*Work instructions*
The task requires restating, word for word, the lines of the entries below from the one containing "it raised, if any. *)" through the final one, both included.

*Source records*
┏━━

(** * EOH: evolution of a Hamiltonian, qiskit/aqua/algorithms/many_sample/eoh/eoh.py

    The class [EOH] validates four scalar parameters, converts two operators
    to weighted-Pauli form, composes a state-preparation circuit with a
    time-evolution circuit and has a backend evaluate an observable on it.

    The operators, the initial state, the circuits and the backend belong to
    other modules.  They are kept abstract here: the class [Collaborators]
    lists their types and the methods EOH calls, each method a function of
    the collaborators' own state that either raises or returns.  The methods
    of EOH are written in a state-and-exception monad over
    - the collaborators' state,
    - the attributes of [self],
    - the dict objects allocated by EOH (for [self._ret]), by address,
    - a log of the collaborator calls made so far, each with the exception
      it raised, if any. *)

From Stdlib Require Import ZArith String List Lia.
From stdpp Require Import base strings gmap list pretty.

Open Scope string_scope.
Open Scope Z_scope.
Open Scope list_scope.

(** ** Python exceptions *)

Record Exception := mkException { exc_class : string; exc_message : string }.

Definition AquaError (message : string) : Exception :=
  mkException "AquaError" message.

Definition AttributeError (message : string) : Exception :=
  mkException "AttributeError" message.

┗━━

*Written reply*
      it raised, if any. *)

From Stdlib Require Import ZArith String List Lia.
From stdpp Require Import base strings gmap list pretty.

Open Scope string_scope.
Open Scope Z_scope.
Open Scope list_scope.

(** ** Python exceptions *)

Record Exception := mkException { exc_class : string; exc_message : string }.

Definition AquaError (message : string) : Exception :=
  mkException "AquaError" message.

Definition AttributeError (message : string) : Exception :=
  mkException "AttributeError" message.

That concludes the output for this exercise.